Это были обыкновенные беспородные дворняги, только очень крупные. Один из них — рыжий, с длинным, как у лисы, хвостом, два других — черные, с белыми пятнами на боках, по-видимому, близнецы. Шли они степенно, часто останавливались и, понюхав землю, продолжали шествие.

— Прибавилось нам с тобой заботы, Виктор, — глядя на собак, проговорил я. — Если на взлете или при посадке такой пес угодит под самолет — беды не миновать. И откуда они взялись?

— Это все забавы дачников, чтоб им ни дна ни покрышки! — ругнулся Виктор.

— За что ты их так костеришь? — удивился я. — Чем они тебе насолили?

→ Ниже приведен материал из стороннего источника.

(** A run that ends well leaves no drawer ready. *)
Lemma backfill_each_done clock drawers : ∀ n c r c' res,
  cards_wf c → backfill_each true clock n drawers c r = (c', Ok res) →
  (∀ d, d ∈ drawers → backfill_status c' d ≠ BackfillReady)
  ∧ ∀ acc, br_skipped (ba_report r) = br_skipped acc →
           br_ready (ba_report r) + br_exists (ba_report r) = br_ready acc + br_exists acc →
           br_skipped (ba_report res) = br_skipped (report_of_all c' drawers acc)
           ∧ br_ready (ba_report res) + br_exists (ba_report res)
             = br_ready (report_of_all c' drawers acc) + br_exists (report_of_all c' drawers acc).
Proof.
  induction drawers as [|d drawers IH]; intros n c r c' res Hw; cbn [backfill_each].
  { intros [= <- <-]. split; [by intros d ?%elem_of_nil|]. intros acc H1 H2. done. }
  assert (∀ c1 linked errors k,
    cards_wf c1 → (skip_reasons d = [] → is_Some (c_cards c1 !! prospective_card_id (d_id d))) →
    backfill_each true clock (Datatypes.S n) drawers c1 (add_result (classify_drawer c d) k linked k errors r) = (c', Ok res) →
    (∀ x, x ∈ d :: drawers → backfill_status c' x ≠ BackfillReady)
    ∧ ∀ acc, br_skipped (ba_report r) = br_skipped acc →
           br_ready (ba_report r) + br_exists (ba_report r) = br_ready acc + br_exists acc →
           br_skipped (ba_report res) = br_skipped (report_of_all c' (d :: drawers) acc)
           ∧ br_ready (ba_report res) + br_exists (ba_report res)
             = br_ready (report_of_all c' (d :: drawers) acc) + br_exists (report_of_all c' (d :: drawers) acc)) as Hgo.
  { intros c1 linked errors k Hw1 Hhas Hrun. destruct (IH _ _ _ _ _ Hw1 Hrun) as [Hready Hcount].
    destruct (backfill_each_spec _ _ _ _ _ _ _ _ Hw1 Hrun) as (_ & Hsub & _). split.
    - intros x [->|Hx]%elem_of_cons; [|by apply Hready]. unfold backfill_status.
      destruct (skip_reasons d) eqn:Hr; [|done]. rewrite bool_decide_true; [done|]. destruct Hhas as [card Hcard]; [done|].
      exists card. unfold get_knowledge_card. by eapply lookup_weaken.
    - intros acc H1 H2. apply Hcount; simpl.
      + assert (backfill_status c d = BackfillSkipped ↔ backfill_status c' d = BackfillSkipped) as Hiff
          by (by rewrite !skipped_iff).
        rewrite (bool_decide_ext _ _ Hiff). lia.
      + assert (∀ x, (if bool_decide (backfill_status x d = BackfillReady) then 1 else 0)
          + (if bool_decide (backfill_status x d = BackfillAlreadyExists) then 1 else 0)
          = match skip_reasons d with [] => 1 | _ => 0 end) as Hone.
        { intros x. unfold backfill_status. destruct (skip_reasons d); [|done].
          by destruct (bool_decide (is_Some (get_knowledge_card x (prospective_card_id (d_id d))))). }
        pose proof (Hone c). pose proof (Hone c'). lia. }
  case_bool_decide as Hs; cbn [andb].
  - destruct (create_card_and_event _ _ _ c) as [c1 [[]|e]] eqn:Hc; apply create_card_spec in Hc; [|done| |done].
    2:{ done. }
    destruct Hc as (Hw1 & Hhas & _). destruct (backfill_links _ _ _ _ _ _ _ _) as [[c2 linked] errors] eqn:Hl.
    destruct (backfill_links_spec _ _ _ _ _ _ _ _ _ _ _ Hw1 Hl) as (Hw2 & Hcards & _).
    apply (Hgo c2 linked errors 1); [done|]. intros _. by rewrite Hcards.
  - apply (Hgo c 0 [] 0); [done|]. intros Hr. simpl in Hs. unfold backfill_status in Hs. rewrite Hr in Hs.
    case_bool_decide as Hk; [exact Hk|done].
Qed.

— Если бы мне одному... — вздохнул Виктор. — Правда, не все они виноваты, многие из них хорошие люди, но как в природе бывает: один сотворит зло, а тысячи других потом за это годами расплачиваются. Вот недавно в газете писали: какой-то директор дал команду спустить в озеро фабричные отходы, и теперь в том озере ни рыбы нет, ни купаться нельзя. Из-за одного головотяпа сотни людей отдыха лишились... Так вот и у нас в поселке с дачниками получается. Давно живу я в этом районе и из года в год наблюдаю одну и ту же картину. Приезжают к нам на лето дачники, и некоторые привозят с собой щенят, кошечек, а то как же, деточкам на даче будет скучно, им нужна живая «игрушка»! — передразнил Виктор кого-то, и серые глаза его сузились. Потом, успокоившись, продолжил: — Ну, живут такие дачники лето, к осени на городские квартиры подались. За это время из кошечки котище получился, из щенка пес вымахал. В городе большая «игрушка» н тягость — за ней ведь ухаживать надо. Вот и бросают эти «игрушки» на дачах без всякого стыда и совести! А «игрушки»-то живые, есть хотят. Начинают они рыскать по свалкам, помойкам. Дичают. И из друзей во врагов превращаются. Бывало, пройдешься по лугу или по лесу, душа радуется: птички на разные голоса заливаются, в концерте такого не услышишь. Домой каким-то другим возвращаешься — будто родился заново. А сейчас кругом тишина: ни в лугах, ни в лесу ни единой птахи. Ну, с лугом понятно — перепахали его, а с лесом что? Ребятня наша сейчас рогатками не увлекается — дома с большими стеклами кругом, а у охотников никогда рука на певчих птиц не поднималась, так куда же делись певуньи? А оказывается, виноваты те самые поганцы, что живых «игрушек» оставляют. У мелких птах своих крылатых врагов хоть отбавляй, а тут еще живые «игрушки» добавились. В нашем поселке их столько развелось — сладу нет. Бывают, правда, на них облавы иногда, да это от случая к случаю делается. Кошки на деревьях и в кустах гнезда чистят, собаки — что на земле водится, подбирают, голод-то ведь не тетка. Да тех «хозяев» не костерить, а судить нужно! Им что, напакостили — уехали, а нам за них расхлебывай...

Виктор прошелся по вышке, достал папироску, закурил. Сделав подряд несколько глубоких затяжек, подошел ко мне.

— Я думаю, псы эти неспроста на наш аэродром повадились. Может, понаблюдаем пока, а прогнать всегда успеем...

До начала полетов еще было времени много, и я согласился.

Вначале собаки шли цепочкой, но, перейдя одну из перемычек, соединяющих взлетную полосу с рулежной дорожкой, вдруг засуетились и, отбежав друг от друга метров на шестьдесят-семьдесят, развернутым фронтом том двинулись параллельно полосе. Один из черных псов рыскал справа, около рулежной дорожки; другой — посередине грунта; рыжий — слева от него, у посадочных огней полосы. Но что интересно: ни один из псов не высовывался вперед и не отставал от другого, хотя все трое тщательно обнюхивали каждый кустик уцелевшей нескошенной травы на пути.